10 Furthermore, the appellant submitted that unlike in Ihdayhid, the appellant in this appeal also contends that he was denied natural justice and that the Department failed to comply with its own policies and procedures, and therefore acted ultra vires in disciplining the appellant. In this regard, the appellant referred to s 78(5) of the PSM Act. On the basis of these submissions, the appellant maintained that the appeal is competent and the Appeal Board has jurisdiction to determine it.
11 For the Department, it was submitted that the Decision of the Appeal Board in Ihdayhid was on all fours with the present matter and this appeal should also be dismissed for want of jurisdiction. It was contended that in the Department’s response filed on 4 May 2012, at par 21, reference is made to the letter from the Department to the appellant dated 23 February 2012. In that letter, the Department referred to the proposed action that it intended to take against the appellant, but before imposing such action, provided the appellant with an opportunity to make a written submission on the proposed course. The Department noted that prior to making such a submission, the appellant commenced the appeal on 9 March 2012. Further, the Department submitted that it has not made a final decision as to the appropriate disciplinary action to be implemented, which has not been imposed.
12 Having regard to the terms of s 78(1)(b)(iv) of the PSM Act, the Department submitted that no decision to take disciplinary action under s 82A(3)(b) of the PSM Act had been made by 7 March 2012, on the commencement of the appeal.
13 On that basis, the Department submitted that there is no jurisdictional foundation for the appeal and accordingly, it has no prospects of success and should be dismissed.
Consideration
14 Regrettably in our view, given the late stage of these proceedings, the conclusion which must be reached in relation to the competency of this appeal is the same conclusion that was reached by the Appeal Board in Ihdayhid. It is clear from the letter of the Department of 23 February 2012, that Mr Waldock, after considering further submissions made on behalf of Mr Smith, was informing Mr Smith of the proposed action that he intended to take, by way of the imposition of a formal reprimand and a fine. It is also clear from Mr Waldock’s letter that he was acting in accordance with the Public Sector Commissioner’s Instruction Discipline – General par 1.7. Pars 1.7 and 1.8 of the Instruction provide as follows:
1.7 If the employing authority finds that a breach of discipline did occur, the employing authority is to notify the employee in writing of that finding within 14 days and of any proposed action that may be taken. The employee is to be given a reasonable opportunity to respond to the notification of proposed action and that response is to be genuinely considered by the employing authority.
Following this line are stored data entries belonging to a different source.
(** C1 fails on the code: with [blockedFields: ['Email', 'my_custom_secret']]
    the list [allBlockedFields] that [create] builds holds [email], yet
    [logger.info({ email: x }, 'login')] is not reported; and the configured
    name [my_custom_secret] gets the softer pattern report only. *)
Theorem blockedFields_not_consulted :
  let options :=
    Some {| blockedFields := Some ["Email"; "my_custom_secret"] |} in
  let field name := Property (Identifier name) (Identifier "x") false in
  let call name :=
    member_call "logger" "info" false
      [ObjectExpression [field name]; Literal (LString "login")] in
  includes (allBlockedFields options) (toLowerCase "email") = true /\
  NoSensitiveData.create options (call "email") = [] /\
  includes (allBlockedFields options) (toLowerCase "my_custom_secret") = true /\
  NoSensitiveData.create options (call "my_custom_secret") =
    [mkReport (field "my_custom_secret")
       (potentially_sensitive_message "my_custom_secret") None].
Proof. repeat split. Qed.

(** ** The five rules together: the scenarios of the specification *)

(** [logger.info({ password: x }, 'login')]: the hard security violation and
    nothing else. *)
Example scenario_password :
  run_all None None
    (member_call "logger" "info" false
       [ObjectExpression
          [Property (Identifier "password") (Identifier "x") false];
        Literal (LString "login")])
  = [mkReport (Property (Identifier "password") (Identifier "x") false)
       (sensitive_message "password") None].
Proof. reflexivity. Qed.

(** [logger.error('failed')]: the error-object rule reports, the message rule
    does not. *)
Example scenario_error_string :
  run_all None None
    (member_call "logger" "error" false [Literal (LString "failed")])
  = [missingErrObject
       (member_call "logger" "error" false [Literal (LString "failed")])].
Proof. reflexivity. Qed.

(** [logger.info({ user_id: 1 })]: the message is missing. *)
Example scenario_missing_message :
  run_all None None
    (member_call "logger" "info" false
       [ObjectExpression
          [Property (Identifier "user_id") (Literal (LNumber "1")) false]])
  = [RequiresMessage.missingMessage
       (member_call "logger" "info" false
          [ObjectExpression
             [Property (Identifier "user_id") (Literal (LNumber "1")) false]])
       "info"].
Proof. reflexivity. Qed.

(** A call on another object is no log call. *)
Example scenario_console :
  run_all None None
    (member_call "console" "error" false [Literal (LString "failed")]) = [].
Proof. reflexivity. Qed.

(** * Further properties of the rules *)

(** ** The case analyser, continued *)

Lemma toLowerCase_char_not_upper (c : ascii) :
  is_upper (toLowerCase_char c) = false.
Proof. each_char c. Qed.

Lemma camel_char_lowered (c : ascii) :
  camel_char c = true -> snake_char (toLowerCase_char c) = true.
Proof. each_char c. Qed.

Lemma lower_char_facts (c : ascii) :
  is_lower c = true ->
  is_upper c = false /\ toLowerCase_char c = c /\ is_underscore c = false.
Proof. each_char c. Qed.

Lemma upper_char_facts (c : ascii) :
  is_upper c = true ->
  is_lower c = false /\ is_lower (toLowerCase_char c) = true.
Proof. each_char c. Qed.

Lemma toLowerCase_no_upper (s : string) :
  allb (fun c => negb (is_upper c)) (toLowerCase s) = true.
Proof.
  induction s as [|c r IH]; [reflexivity|].
  simpl. now rewrite toLowerCase_char_not_upper, IH.
Qed.

Lemma allb_strip (p : ascii -> bool) (s : string) :
  allb p s = true -> allb p (strip_leading_underscore s) = true.
Proof.
  destruct s as [|c r]; [reflexivity|]. simpl.
  destruct (is_underscore c); [|trivial].
  intros H. apply andb_true_iff in H. tauto.
Qed.
(** * AI Financial Tool: the analytics pipeline of [ai_financial_tool_react_app.jsx]

    A shallow embedding of the deterministic part of the dashboard:
    the keyword categorizer [categorizeExpense], the CSV import
    [importCSV], the monthly aggregation [monthlyTotals], the
    linear-regression forecast [linearRegressionPredict], the budget
    alert [willBreachBudget] and the goal progress [progressForGoal],
    with the properties of the specification stated over it.

    - JavaScript numbers are IEEE 754 binary64 values; they are Rocq's
      primitive floats, whose operations are specified by [FloatAxioms]
      over [SpecFloat].  NaN, the infinities and the two zeros are
      there, and so are overflow and rounding.
    - Strings are sequences of 8-bit code units (the Latin-1 range of
      UTF-16 code units).
    - Arrays are lists; an index or a length is a [nat].
    - React state is passed explicitly: a function that reads
      [expenses] takes it, and [importCSV] returns its new value.
    - What the host decides ([Number] on a string, the clock and the
      random source behind the identifiers, the time zone behind
      [monthKey], the collation behind [localeCompare]) is a parameter
      of the functions that use it. *)

From Stdlib Require Import ZArith List String Ascii Bool Lia Floats Uint63.
From Stdlib Require Import Permutation Sorted DecimalString.
Import ListNotations.

Set Warnings "-inexact-float".

Local Open Scope string_scope.
Local Open Scope list_scope.

(* ================================================================== *)
(** ** JavaScript numbers *)
(* ================================================================== *)

Module JS.

(** [a > b] on numbers. *)
Definition gt (a b : float) : bool := PrimFloat.ltb b a.

(** [a >= b] on numbers. *)
Definition ge (a b : float) : bool := PrimFloat.leb b a.

(** [a === b] on numbers: NaN differs from itself, [+0 === -0]. *)
Definition strict_eq (a b : float) : bool := PrimFloat.eqb a b.

Definition isNaN (x : float) : bool := PrimFloat.is_nan x.

(** [Number.isFinite(x)]: neither an infinity nor NaN. *)
Definition isFinite (x : float) : bool :=
  PrimFloat.ltb (PrimFloat.abs x) PrimFloat.infinity.

(** Truthiness of a number: [0], [-0] and [NaN] are falsy. *)
Definition truthy (x : float) : bool :=
  negb (PrimFloat.eqb x 0 || PrimFloat.is_nan x).

(** [x || 0] on a number. *)
Definition or_zero (x : float) : float := if truthy x then x else 0%float.

Definition Math_abs (x : float) : float := PrimFloat.abs x.

(** [Math.max(a, b)]: NaN if an argument is NaN, and [+0] is larger
    than [-0]. *)
Definition Math_max (a b : float) : float :=
  if PrimFloat.is_nan a || PrimFloat.is_nan b then PrimFloat.nan
  else if PrimFloat.ltb a b then b
  else if PrimFloat.ltb b a then a
  else if PrimFloat.get_sign a then b else a.

(** [Math.min(a, b)]: NaN if an argument is NaN, and [-0] is smaller
    than [+0]. *)
Definition Math_min (a b : float) : float :=
  if PrimFloat.is_nan a || PrimFloat.is_nan b then PrimFloat.nan
  else if PrimFloat.ltb a b then a
  else if PrimFloat.ltb b a then b
  else if PrimFloat.get_sign a then a else b.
1.8. Upon the taking of any action resulting from a finding that a breach of discipline occurred, the employee is to be notified in writing as soon as is practicable, but in any event within 14 days.
(My emphasis)
15 It is reasonably clear that par 1.7 of the Instruction imposes an obligation on an employer, when a finding of a breach of discipline has been made, to notify the affected employee of any proposed action that may be taken. The employee is then given an opportunity to respond and the employer is required to genuinely consider that response. The next step, as is made clear by par 1.8, is that the employer, having taken into account and genuinely considered any such response from the affected employee, is to take any relevant action and then, upon the taking of any action, the employee is to be notified. It is clear from the Statement of Intent of the Instruction, that the Instruction contains the minimum procedural requirements that public sector employers are required to follow, in dealing with suspected breaches of discipline or disciplinary matters, and the taking of disciplinary action, under the PSM Act.
16 From his letter of 23 February 2012, it is clear that Mr Waldock was acting in accordance with par 1.7 of the Instruction, in notifying Mr Smith of the Department’s proposed course of action. When read as a whole, and particularly with the terms of pars 1.7 and 1.8 of the Instruction, the Department had not, for the purposes of s 78(1)(b)(iv) of the PSM Act and s 80I(1)(d) of the Act, made a “decision to take disciplinary action” as at 23 February 2012. The Department was required to “genuinely consider” any response from Mr Smith. If such a response had been forthcoming, this may have entailed a different outcome to that provisionally indicated in the Department’s letter. There can be no final and conclusive determination until that consideration has taken place. Accordingly, the filing of the notice of appeal on 7 March 2012, before that decision was taken, was premature and the appeal must be held to be jurisdictionally incompetent.
17 It is a matter of considerable regret that this issue has arisen at such a late state in the proceedings, indeed after the hearing has concluded and before the Appeal Board has delivered its decision. However, given that a court or tribunal cannot proceed to determine a matter in the absence of jurisdiction, and the absence of jurisdiction cannot be waived by the parties by consent, the Appeal Board has no option but to hold that the appeal as instituted is beyond the Appeal Board’s jurisdiction. If a fresh appeal is commenced, it would seem to be open for the parties to agree to adopt their submissions, the transcript and documentary evidence in these appeal proceedings, as supplemented by any further material, in any fresh appeal. However, that is a matter that we leave to the parties to consider.
18 Accordingly, what the decisions in Ihdayhid and in this appeal clearly illustrate is that particularly when regard is had to the Instruction, employing authorities in the public sector are required to seek the views of an affected employee before the taking of any final decision in relation to disciplinary action. It is only once that final decision is made, as to the taking of specified action, that an appeal from that decision is competent.
19 Accordingly, for the foregoing reasons, the appeal is dismissed.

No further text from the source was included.